User Simulation

Standard evaluation uses fixed test cases: you define the query and the expected response. User simulation flips this — an LLM plays the role of a user and drives a real conversation with your agent, checking whether the agent achieves a set of stated goals.

This is the right tool when:

You want to test how the agent handles unpredictable conversation paths
The "correct" answer cannot be stated as a fixed string
You need to verify multi-turn behaviour at scale
You want to test edge cases without writing each one by hand

How it works

ConversationScenario
       ↓
UserSimulator (LLM as user)
       ↓  ←→  CompiledGraph (your agent)
  Turn loop
       ↓
Goal checking per turn (LLM)
       ↓
SimulationResult + SimulationGoalsCriterion scoring
       ↓
EvalCaseResult → HTML / JSON report

UserSimulator starts with starting_prompt from the scenario.
It sends the message to the agent graph and collects the response.
It checks (using an LLM) which goals from the scenario have been achieved.
If all goals are achieved, the simulation ends with completed=True.
If not, it generates the next user message based on remaining goals.
This repeats until all goals are achieved or max_turns is reached.
SimulationGoalsCriterion scores the full conversation transcript against the stated goals.

CLI protocol — recommended

The simplest way to run user simulations is via the agentflow eval CLI. You only write the scenarios. The CLI handles running the simulator, scoring, and producing the report — identical to regular eval cases.

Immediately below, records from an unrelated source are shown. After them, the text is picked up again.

(** * translate-script.py: XML string tables translated in batches

    A shallow embedding of [translate-script.py] and the properties of its
    four stages: the Collector ([collect_translatable_text]), the translator
    adapter ([batch_translate]), the Writer (the update loop of
    [translate_xml_to_urdu]) and the command line ([main]).

    Python values are modelled as the script has them:
    - a [str] is the list of its Unicode code points ([pystr]), so that the
      ellipsis U+2026 is one character and [str.strip] sees Unicode white
      space;
    - an [xml.etree.ElementTree.Element] is a node with a tag, an ordered
      attribute dictionary, optional text and tail, and its children;
    - a reference to an element is the path of child indices that leads to
      it from the root (the script never adds, removes or moves an element,
      and a parsed tree shares no element between two parents);
    - printing, sleeping, calls of the translation service and file output
      are events of a trace, in the order the script performs them. *)

From Stdlib Require Import String Ascii DecimalString.
From Stdlib Require Import List NArith ZArith Arith Bool Lia.
Import ListNotations.

(** ** Python strings *)

Module Py.

Definition pystr := list N.

(** An ASCII literal of the script as a Python string. *)
Definition py (s : string) : pystr :=
  List.map N_of_ascii (list_ascii_of_string s).

Fixpoint str_eqb (a b : pystr) : bool :=
  match a, b with
  | [], [] => true
  | x :: a', y :: b' => N.eqb x y && str_eqb a' b'
  | _, _ => false
  end.
(** CreateDataProperty on a fresh object: a repeated key keeps its place
    and takes the new value; a new key goes last.  (The enumeration of
    array-index keys ahead of the others is not modelled; no property of
    this development depends on the order of a log's keys.) *)
Fixpoint define (k : string) (v : jsval) (ps : list (string * jsval))
  : list (string * jsval) :=
  match ps with
  | [] => [(k, v)]
  | (k', v') :: ps' =>
      if String.eqb k k' then (k, v) :: ps' else (k', v') :: define k v ps'
  end.

Definition starts_with_char (s : string) (c : ascii) : option string :=
  match s with
  | String c' s' => if Ascii.eqb c c' then Some s' else None
  | EmptyString => None
  end.

(** A JSON value after optional white space; [fuel] bounds the nesting and
    the number of elements. *)
Fixpoint parse_value (fuel : nat) (s : string) : option (jsval * string) :=
  match fuel with
  | O => None
  | S f =>
      match skip_ws s with
      | EmptyString => None
      | String c r =>
          if Ascii.eqb c "n" then
            match r with
            | String "u" (String "l" (String "l" r')) => Some (JNull, r')
            | _ => None
            end
          else if Ascii.eqb c "t" then
            match r with
            | String "r" (String "u" (String "e" r')) => Some (JBool true, r')
            | _ => None
            end
          else if Ascii.eqb c "f" then
            match r with
            | String "a" (String "l" (String "s" (String "e" r'))) => Some (JBool false, r')
            | _ => None
            end
          else if Ascii.eqb c dq then
            match parse_str_body r with
            | Some (t, r') => Some (JStr t, r')
            | None => None
            end
          else if Ascii.eqb c "[" then
            match starts_with_char (skip_ws r) "]" with
            | Some r' => Some (JArr [], r')
            | None => parse_elems f r []
            end
          else if Ascii.eqb c "{" then
            match starts_with_char (skip_ws r) "}" with
            | Some r' => Some (JObj [], r')
            | None => parse_members f r []
            end
          else if Ascii.eqb c "-" || is_digit c then parse_number (String c r)
          else None
      end
  end
with parse_elems (fuel : nat) (s : string) (acc : list jsval)
  : option (jsval * string) :=
  match fuel with
  | O => None
  | S f =>
      match parse_value f s with
      | None => None
      | Some (v, r) =>
          match skip_ws r with
          | String c r' =>
              if Ascii.eqb c "," then parse_elems f r' (acc ++ [v])
              else if Ascii.eqb c "]" then Some (JArr (acc ++ [v]), r')
              else None
          | EmptyString => None
          end
      end
  end
with parse_members (fuel : nat) (s : string) (acc : list (string * jsval))
  : option (jsval * string) :=
  match fuel with
  | O => None
  | S f =>
      match starts_with_char (skip_ws s) dq with
      | None => None
      | Some r =>
          match parse_str_body r with
          | None => None
          | Some (k, r1) =>
              match starts_with_char (skip_ws r1) ":" with
              | None => None
              | Some r2 =>
                  match parse_value f r2 with
                  | None => None
                  | Some (v, r3) =>
                      let acc' := define k v acc in
                      match skip_ws r3 with
                      | String c r4 =>
                          if Ascii.eqb c "," then parse_members f r4 acc'
                          else if Ascii.eqb c "}" then Some (JObj acc', r4)
                          else None
                      | EmptyString => None
                      end
                  end
              end
          end
      end
  end.
(* ===== verification/_CoqProject ===== *)
-Q . S2P
Prelude.v
Float64.v
Sys.v
DeviceIO.v
DeviceIOProps.v
Protocol.v
Wire.v
Gates.v
Kernel.v
KernelSpec.v
GHZ.v
KernelReal.v
KernelProps.v
Daemon.v
NormFixed.v
Adapter.v
AdapterProps.v
Frontend.v
FrontendSystem.v
FrontendProps.v
FrontendCalls.v
EndToEnd.v
Outcome.v
CString.v
Lexer.v
LexerProps.v
Syntax.v
Parser.v
ParserProps.v
Grammar.v
Compiler.v
ByteVM.v
CompilerProps.v
VMProps.v
State2.v
State2Props.v
Pipeline.v
PipelineProps.v
Console.v
StateN.v
StateNProps.v
QCircuit.v
QCircuitProps.v
QCircuitReal.v
QCircuitText.v
QasmExport.v
QasmExportProps.v
Qbc.v
QbcProps.v
Numerals.v
KernelCLI.v
KernelCLIProps.v
DeviceClient.v
DeviceClientProps.v
Server.v
ServerProps.v
Drag.v
Interp.v
InterpProps.v
(* ===== verification/DeviceIO.v ===== *)
(** * Deadline-bounded socket I/O

    [src/device/qcpu_device_io.c]: read or write a whole buffer on a
    non-blocking descriptor before a deadline, and connect to a Unix socket.
    A function is a [prog]; its loops take fuel. [stop] is whether a stop flag
    was passed. [errno] is threaded through the functions after which a caller
    reads it: they take its value and return the new one with their result. *)

From Stdlib Require Import ZArith Lia ZifyBool.
From stdpp Require Import base list numbers.
From S2P Require Import Prelude.
From S2P Require Import Sys.
Open Scope Z_scope.

Definition IO_TIMEOUT_MS : Z := 2000.

Inductive QCPUDeviceIOStatus : Set :=
| IO_OK
| IO_ERROR
| IO_TIMEOUT
| IO_STOPPED.

#[global] Instance QCPUDeviceIOStatus_eq_dec : EqDecision QCPUDeviceIOStatus.
Proof. solve_decision. Defined.

(** The value of the enumerator. *)
Definition io_status_value (s : QCPUDeviceIOStatus) : Z :=
  match s with IO_OK => 0 | IO_ERROR => -1 | IO_TIMEOUT => -2 | IO_STOPPED => -3 end.

(** The size of [sun_path]. *)
Definition SUN_PATH_SIZE : Z := 108.

Section IO.
Context {S : Type}.
Abbreviation prog := (prog S).

Definition monotonic_milliseconds (errno : Z) : prog (Z * Z) :=
  now ← call Clock;
  match now with
  | inr e => mret (-1, e)
  | inl (tv_sec, tv_nsec) =>
      a ← i64 (tv_sec * 1000);
      ms ← i64 (a + Z.quot tv_nsec 1000000);
      mret (ms, errno)
  end.

Definition set_nonblocking (file_descriptor errno : Z) : prog (QCPUDeviceIOStatus * Z) :=
  fl ← call (GetFl file_descriptor);
  match fl with
  | inr e => mret (IO_ERROR, e)
  | inl flags =>
      if negb (Z.land flags O_NONBLOCK =? 0) then mret (IO_OK, errno)
      else
        e ← call (SetFl file_descriptor (Z.lor flags O_NONBLOCK));
        if negb (e =? 0) then mret (IO_ERROR, e) else mret (IO_OK, errno)
  end.

(** [stop_flag != NULL && *stop_flag != 0] *)
Definition stopped (stop : bool) : prog bool :=
  if stop then call StopFlag else mret false.
Lemma lor_byte w bs b :
  bytes bs → in_width 8 b → 8 * Z.of_nat (S (length bs)) <= w →
  Z.lor (le_combine bs) (wrap w (Z.shiftl b (8 * Z.of_nat (length bs)))) = le_combine (bs ++ [b]).
Proof.
  intros Hbs [Hb0 Hb1] Hw. pose proof (le_combine_bound bs Hbs).
  rewrite le_combine_snoc, wrap_small; [by rewrite lor_shiftl by lia|].
  unfold in_width. rewrite Z.shiftl_mul_pow2 by lia.
  assert (2 ^ (8 + 8 * Z.of_nat (length bs)) <= 2 ^ w) by (apply Z.pow_le_mono_r; lia).
  rewrite Z.pow_add_r in * by lia. nia.
Qed.

Definition slice (off n : nat) (buf : buffer) : list Z := take n (drop off buf).

Lemma slice_S off n buf b :
  buf !! (off + n)%nat = Some b → slice off (S n) buf = slice off n buf ++ [b].
Proof. intros. unfold slice. apply take_S_r. by rewrite lookup_drop. Qed.

Lemma slice_bytes off n buf : bytes buf → bytes (slice off n buf).
Proof. intros. by apply Forall_take, Forall_drop. Qed.

Lemma length_slice off n buf : (off + n <= length buf)%nat → length (slice off n buf) = n.
Proof. intros. unfold slice. rewrite length_take, length_drop. lia. Qed.

(** One more byte read and or-ed in. *)
Lemma read_byte w off n buf :
  bytes buf → (off + n < length buf)%nat → 8 * Z.of_nat (S n) <= w →
  ∃ b, buf !! (off + n)%nat = Some b ∧ in_width 8 b ∧
    Z.lor (le_combine (slice off n buf)) (wrap w (Z.shiftl b (8 * Z.of_nat n)))
    = le_combine (slice off (S n) buf).
Proof.
  intros Hbuf Hlt Hw. destruct (lookup_lt_is_Some_2 buf (off + n) Hlt) as [b Hb].
  exists b. pose proof (Forall_lookup_1 _ _ _ _ Hbuf Hb) as Hb8. split_and!; try done.
  rewrite (slice_S _ _ _ _ Hb). pose proof (length_slice off n buf ltac:(lia)) as Hl.
  rewrite <-Hl at 2. apply lor_byte; [by apply slice_bytes|done|]. by rewrite Hl.
Qed.

Lemma slice_1 off buf b : buf !! (off + 0)%nat = Some b → slice off 1 buf = [b].
Proof. intros Hb. by rewrite (slice_S _ _ _ _ Hb). Qed.

Lemma get_u16_spec buf off :
  bytes buf → (off + 2 <= length buf)%nat →
  get_u16_le buf off = Some (le_combine (slice off 2 buf)).
Proof.
  intros Hbuf Hlen. unfold get_u16_le.
  destruct (read_byte 16 off 0 buf Hbuf ltac:(lia) ltac:(lia)) as (b0 & H0 & Hw0 & _).
  destruct (read_byte 16 off 1 buf Hbuf ltac:(lia) ltac:(lia)) as (b1 & H1 & Hw1 & E1).
  rewrite H0. simpl. rewrite H1. simpl. f_equal. rewrite <-E1, (slice_1 _ _ _ H0).
  simpl le_combine. rewrite Z.add_0_r. unfold in_width in *.
  rewrite !wrap_small; [done| |]; unfold in_width.
  - rewrite Z.shiftl_mul_pow2 by done. lia.
  - rewrite lor_shiftl by lia. lia.
Qed.

Lemma get_u32_spec buf off :
  bytes buf → (off + 4 <= length buf)%nat →
  get_u32_le buf off = Some (le_combine (slice off 4 buf)).
Proof.
  intros Hbuf Hlen. unfold get_u32_le.
  destruct (read_byte 32 off 0 buf Hbuf ltac:(lia) ltac:(lia)) as (b0 & H0 & _ & _).
  destruct (read_byte 32 off 1 buf Hbuf ltac:(lia) ltac:(lia)) as (b1 & H1 & _ & E1).
  destruct (read_byte 32 off 2 buf Hbuf ltac:(lia) ltac:(lia)) as (b2 & H2 & _ & E2).
  destruct (read_byte 32 off 3 buf Hbuf ltac:(lia) ltac:(lia)) as (b3 & H3 & _ & E3).
  rewrite H0; simpl; rewrite H1; simpl; rewrite H2; simpl; rewrite H3; simpl. f_equal.
  rewrite <-E3, <-E2, <-E1, (slice_1 _ _ _ H0). simpl le_combine. by rewrite Z.add_0_r.
Qed.
(* ===== verification/Gates.v ===== *)
(** * In-place gate loops

    Every gate of the code walks over the indices of the state vector, skips
    those whose target bit is set (or whose control bit is clear) and rewrites
    the pair of entries [i] and [i | mask] in place. [pair_body] is that loop
    body for an arbitrary selection and an arbitrary two-by-two map; the
    theorem [pair_loop_spec] says what the whole in-place loop computes, entry
    by entry of the original vector. The gates of the kernel, of the circuit
    VM and of the N-qubit demo are instances. *)

From Stdlib Require Import ZArith Lia ZifyBool.
From stdpp Require Import base list numbers.
From S2P Require Import Prelude.
Open Scope Z_scope.

Section PairLoop.
Context {A : Type}.
Implicit Types a : list A.

(** Entry [i] of a vector. *)
Definition at_ (a : list A) (i : Z) : option A := a !! Z.to_nat i.

Definition pair_body (sel : Z → bool) (p : Z) (f : A → A → A * A) (index : nat) (a : list A)
    : option (list A) :=
  let i := Z.of_nat index in
  if sel i then
    x ← at_ a i;
    y ← at_ a (i + 2 ^ p);
    Some (<[Z.to_nat (i + 2 ^ p) := (f x y).2]> (<[Z.to_nat i := (f x y).1]> a))
  else Some a.

(** The index of the pair an entry belongs to. *)
Definition pair_base (p j : Z) : Z := if Z.testbit j p then j - 2 ^ p else j.

(** The value the loop leaves at index [j]. *)
Definition pair_spec (sel : Z → bool) (p : Z) (f : A → A → A * A) (a : list A) (j : Z) : option A :=
  let i := pair_base p j in
  if sel i then
    x ← at_ a i;
    y ← at_ a (i + 2 ^ p);
    Some (if Z.testbit j p then (f x y).2 else (f x y).1)
  else at_ a j.

Context (n p : Z) (Hp : 0 <= p < n).

Lemma pair_base_range j : 0 <= j < 2 ^ n → 0 <= pair_base p j <= j.
Proof.
  intros Hj. unfold pair_base. assert (0 < 2 ^ p) by (apply Z.pow_pos_nonneg; lia).
  destruct (Z.testbit j p) eqn:Hb; [|lia]. pose proof (testbit_le p j ltac:(lia) Hb). lia.
Qed.

Lemma pair_base_clear j : Z.testbit (pair_base p j) p = false.
Proof.
  unfold pair_base. destruct (Z.testbit j p) eqn:Hb; [|done]. apply sub_pow2_clear; [lia|done].
Qed.

(** Another bit is the same in both indices of a pair. *)
Lemma pair_base_other q j : q ≠ p → Z.testbit (pair_base p j) q = Z.testbit j q.
Proof.
  intros Hq. unfold pair_base. destruct (Z.testbit j p) eqn:Hb; [|done].
  rewrite <-(testbit_add_pow2_ne p ltac:(lia) (j - 2 ^ p) q) by (done || (apply sub_pow2_clear; (lia || done))).
  by replace (j - 2 ^ p + 2 ^ p) with j by lia.
Qed.

Lemma pair_base_low i : Z.testbit i p = false → pair_base p i = i.
Proof. intros Hb. unfold pair_base. by rewrite Hb. Qed.

Lemma pair_base_high i : Z.testbit i p = false → pair_base p (i + 2 ^ p) = i.
Proof. intros Hb. unfold pair_base. rewrite testbit_add_pow2 by (lia || done). lia. Qed.

Lemma pair_base_eq i j : pair_base p j = i → j = i ∨ j = i + 2 ^ p.
Proof. unfold pair_base. destruct (Z.testbit j p); lia. Qed.

Lemma at_lt a j : 0 <= j < Z.of_nat (length a) → ∃ x, at_ a j = Some x.
Proof. intros. apply lookup_lt_is_Some_2. lia. Qed.

Lemma at_insert_eq a i v : 0 <= i < Z.of_nat (length a) → at_ (<[Z.to_nat i := v]> a) i = Some v.
Proof. intros. unfold at_. apply list_lookup_insert_eq. lia. Qed.

Lemma at_insert_ne a i j v : 0 <= i → 0 <= j → i ≠ j → at_ (<[Z.to_nat i := v]> a) j = at_ a j.
Proof. intros. unfold at_. apply list_lookup_insert_ne. lia. Qed.

Context (sel : Z → bool) (f : A → A → A * A).
Hypothesis sel_clear : ∀ i, sel i = true → Z.testbit i p = false.

(** One iteration extends the part of the vector already rewritten. *)
Lemma pair_step a b k :
  Z.of_nat (length a) = 2 ^ n → length b = length a →
  Z.of_nat k < 2 ^ n →
  (∀ j, 0 <= j < 2 ^ n →
     at_ b j = if pair_base p j <? Z.of_nat k then pair_spec sel p f a j else at_ a j) →
  ∃ b', pair_body sel p f k b = Some b' ∧ length b' = length a ∧
    ∀ j, 0 <= j < 2 ^ n →
      at_ b' j = if pair_base p j <? Z.of_nat (S k) then pair_spec sel p f a j else at_ a j.
Proof.
  intros Ha Hb Hk Hinv. unfold pair_body. remember (Z.of_nat k) as i eqn:Hik.
  assert (0 < 2 ^ p) by (apply Z.pow_pos_nonneg; lia).
  destruct (sel i) eqn:Hs.
  - pose proof (sel_clear i Hs) as Hc. pose proof (add_pow2_lt p ltac:(lia) i n ltac:(lia) ltac:(lia) Hc).
    rewrite (Hinv i), (Hinv (i + 2 ^ p)) by lia.
    rewrite (pair_base_low i Hc), (pair_base_high i Hc), Z.ltb_irrefl.
    destruct (at_lt a i ltac:(lia)) as [x Hx]. destruct (at_lt a (i + 2 ^ p) ltac:(lia)) as [y Hy].
    rewrite Hx, Hy. simpl. eexists. split; [done|]. split; [by rewrite !length_insert|].
    intros j Hj. destruct (decide (pair_base p j = i)) as [Hji|Hji].
    + assert (Hlt : (pair_base p j <? Z.of_nat (S k)) = true) by lia. rewrite Hlt.
      unfold pair_spec. rewrite Hji, Hs, Hx, Hy. simpl.
      destruct (pair_base_eq i j Hji) as [->| ->].
      * rewrite at_insert_ne by lia. rewrite at_insert_eq by lia. by rewrite Hc.
      * rewrite at_insert_eq by (rewrite length_insert; lia). by rewrite testbit_add_pow2 by (lia || done).
    + assert (Hlt : (pair_base p j <? Z.of_nat (S k)) = (pair_base p j <? i)) by lia. rewrite Hlt.
      rewrite <-Hinv by done. rewrite !at_insert_ne; try lia; [done|..]; intros <-; apply Hji.
      * by apply pair_base_low.
      * by apply pair_base_high.
  - eexists. split; [done|]. split; [done|]. intros j Hj. rewrite Hinv by done.
    destruct (decide (pair_base p j = i)) as [Hji|Hji].
    + unfold pair_spec. rewrite Hji, Hs. by case_tests.
    + by assert ((pair_base p j <? Z.of_nat (S k)) = (pair_base p j <? i)) as -> by lia.
Qed.

Theorem pair_loop_spec a :
  Z.of_nat (length a) = 2 ^ n →
  ∃ a', for_range (pair_body sel p f) 0 (Z.to_nat (2 ^ n)) a = Some a' ∧
    length a' = length a ∧
    ∀ j, 0 <= j < 2 ^ n → at_ a' j = pair_spec sel p f a j.
Proof.
  intros Ha.
  destruct (for_range_inv (λ k b, length b = length a ∧ ∀ j, 0 <= j < 2 ^ n →
    at_ b j = if pair_base p j <? Z.of_nat k then pair_spec sel p f a j else at_ a j)
    (pair_body sel p f) 0 (Z.to_nat (2 ^ n)) a) as (a' & Hrun & Hlen & Hspec).
  - split; [done|]. intros j Hj. pose proof (pair_base_range j Hj).
    by assert ((pair_base p j <? Z.of_nat 0) = false) as -> by lia.
  - intros k b Hk [Hlen Hb].
    destruct (pair_step a b k Ha Hlen ltac:(lia) Hb) as (b' & -> & ? & ?). eauto.
  - exists a'. split_and!; [done|done|]. intros j Hj. rewrite Hspec by done.
    pose proof (pair_base_range j Hj).
    by assert ((pair_base p j <? Z.of_nat (0 + Z.to_nat (2 ^ n))) = true) as -> by lia.
Qed.

(** Two loops in a row compose the maps. *)
Lemma pair_spec_compose (g : A → A → A * A) a a' j :
  Z.of_nat (length a) = 2 ^ n → 0 <= j < 2 ^ n →
  (∀ i, 0 <= i < 2 ^ n → at_ a' i = pair_spec sel p f a i) →
  pair_spec sel p g a' j = pair_spec sel p (λ x y, g (f x y).1 (f x y).2) a j.
Proof.
  intros Hl Hj Ha'. unfold pair_spec. destruct (sel (pair_base p j)) eqn:Hs.
  - pose proof (pair_base_range j Hj). pose proof (pair_base_clear j) as Hc.
    pose proof (add_pow2_lt p ltac:(lia) (pair_base p j) n ltac:(lia) ltac:(lia) Hc).
    assert (0 < 2 ^ p) by (apply Z.pow_pos_nonneg; lia).
    rewrite !Ha' by lia. unfold pair_spec.
    rewrite (pair_base_low _ Hc), (pair_base_high _ Hc), Hs.
    rewrite Hc, testbit_add_pow2 by (lia || done).
    destruct (at_ a (pair_base p j)); [|done]. simpl. by destruct (at_ a (pair_base p j + 2 ^ p)).
  - rewrite Ha' by done. unfold pair_spec. by rewrite Hs.
Qed.
End PairLoop.

(** A map that changes nothing leaves every entry. *)
Lemma pair_spec_id {A} n p sel (f : A → A → A * A) a j :
  0 <= p < n → Z.of_nat (length a) = 2 ^ n → 0 <= j < 2 ^ n →
  (∀ x y, f x y = (x, y)) → pair_spec sel p f a j = at_ a j.
Proof.
  intros Hp Hl Hj Hf. unfold pair_spec. destruct (sel (pair_base p j)); [|done].
  pose proof (pair_base_range n p Hp j Hj). pose proof (pair_base_clear n p Hp j) as Hc.
  pose proof (add_pow2_lt p ltac:(lia) (pair_base p j) n ltac:(lia) ltac:(lia) Hc).
  assert (0 < 2 ^ p) by (apply Z.pow_pos_nonneg; lia).
  destruct (at_lt a (pair_base p j) ltac:(lia)) as [x Hx].
  destruct (at_lt a (pair_base p j + 2 ^ p) ltac:(lia)) as [y Hy]. rewrite Hx, Hy. simpl.
  rewrite Hf. unfold pair_base in Hx, Hy. destruct (Z.testbit j p); [|by rewrite Hx].
  by replace (j - 2 ^ p + 2 ^ p) with j in Hy by lia.
Qed.

(** Exchanging the two entries. *)
Definition swap_map {A} (x y : A) : A * A := (y, x).

(** A swapped pair: the entry at the index with the target bit inverted. *)
Lemma pair_spec_swap {A} n p sel (a : list A) j :
  0 <= p < n → Z.of_nat (length a) = 2 ^ n → 0 <= j < 2 ^ n →
  pair_spec sel p swap_map a j = if sel (pair_base p j) then at_ a (flip_bit p j) else at_ a j.
Proof.
  intros Hp Hl Hj. unfold pair_spec. destruct (sel (pair_base p j)); [|done].
  pose proof (pair_base_range n p Hp j Hj). pose proof (pair_base_clear n p Hp j) as Hc.
  pose proof (add_pow2_lt p ltac:(lia) (pair_base p j) n ltac:(lia) ltac:(lia) Hc).
  assert (0 < 2 ^ p) by (apply Z.pow_pos_nonneg; lia).
  destruct (at_lt a (pair_base p j) ltac:(lia)) as [x Hx].
  destruct (at_lt a (pair_base p j + 2 ^ p) ltac:(lia)) as [y Hy]. rewrite Hx, Hy. simpl.
  unfold flip_bit. unfold pair_base in Hx, Hy. destruct (Z.testbit j p); by rewrite ?Hx, ?Hy.
Qed.

(** A property every iteration keeps holds after the loop. *)
Lemma for_range_preserves {S} (Q : S → Prop) body i k s s' :
  (∀ j t t', body j t = Some t' → Q t → Q t') → for_range body i k s = Some s' → Q s → Q s'.
Proof.
  intros Hb. revert i s. induction k as [|k IH]; intros i s Hrun HQ; simplify_eq/=; [done|].
  destruct (body i s) as [t|] eqn:Ht; [|done]. simpl in Hrun. eapply IH; eauto.
Qed.

(** Two vectors of the same length with the same entries are equal. *)
Lemma at_ext {A} (a b : list A) :
  length a = length b → (∀ j, 0 <= j < Z.of_nat (length a) → at_ a j = at_ b j) → a = b.
Proof.
  intros Hlen Heq. apply list_eq. intros i. destruct (decide (i < length a)%nat) as [Hi|Hi].
  - specialize (Heq (Z.of_nat i) ltac:(lia)). unfold at_ in Heq. by rewrite Nat2Z.id in Heq.
  - rewrite !lookup_ge_None_2 by lia. done.
Qed.

(** Loops whose bodies agree on the iterations made. *)
Lemma for_range_ext {S} (f g : nat → S → option S) i k s :
  (∀ j t, (i ≤ j < i + k)%nat → f j t = g j t) → for_range f i k s = for_range g i k s.
Proof.
  revert i s. induction k as [|k IH]; intros i s Hfg; [done|]. simpl. rewrite Hfg by lia.
  destruct (g i s); simpl; [|done]. apply IH. intros. apply Hfg. lia.
Qed.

Create an eval file with get_scenarios():

# evals/user_simulator_eval.py
from agentflow.qa.evaluation import ConversationScenario, UserSimulatorConfig


# Optional: override the simulator model for this file.
# If omitted, the CLI uses UserSimulatorConfig defaults (gemini-2.5-flash).
SIMULATOR_CONFIG = UserSimulatorConfig(
    model="gemini/gemini-2.5-flash",
    max_invocations=8,
    temperature=0.7,
)


def get_scenarios() -> list[ConversationScenario]:
    return [
        ConversationScenario(
            scenario_id="weather_travel_planning",
            description="User planning a trip wants weather info and packing advice",
            starting_prompt="Hi! I'm planning a trip to Paris this weekend.",
            conversation_plan=(
                "1. Ask about current weather in Paris\n"
                "2. Ask whether to bring a jacket\n"
                "3. Ask about outdoor sightseeing timing"
            ),
            goals=[
                "User receives weather information for Paris",
                "User gets clothing or packing advice",
                "User learns about outdoor activity timing",
            ],
            max_turns=8,
        ),
        ConversationScenario(
            scenario_id="flight_booking",
            description="User wants help finding a flight from London to New York",
            starting_prompt="I need to fly from London to New York next Friday.",
            goals=[
                "User receives flight options",
                "User gets pricing information",
            ],
            max_turns=10,
        ),
    ]

Run it:

agentflow eval evals/user_simulator_eval.py

# Or together with all other eval files in parallel
agentflow eval --parallel --max-concurrency 4

The CLI detects get_scenarios() (or a SCENARIOS module-level constant), runs each scenario, and produces the same HTML + JSON report as regular eval cases. Regular eval cases and simulation scenarios are mixed in the same flat pool and the same report.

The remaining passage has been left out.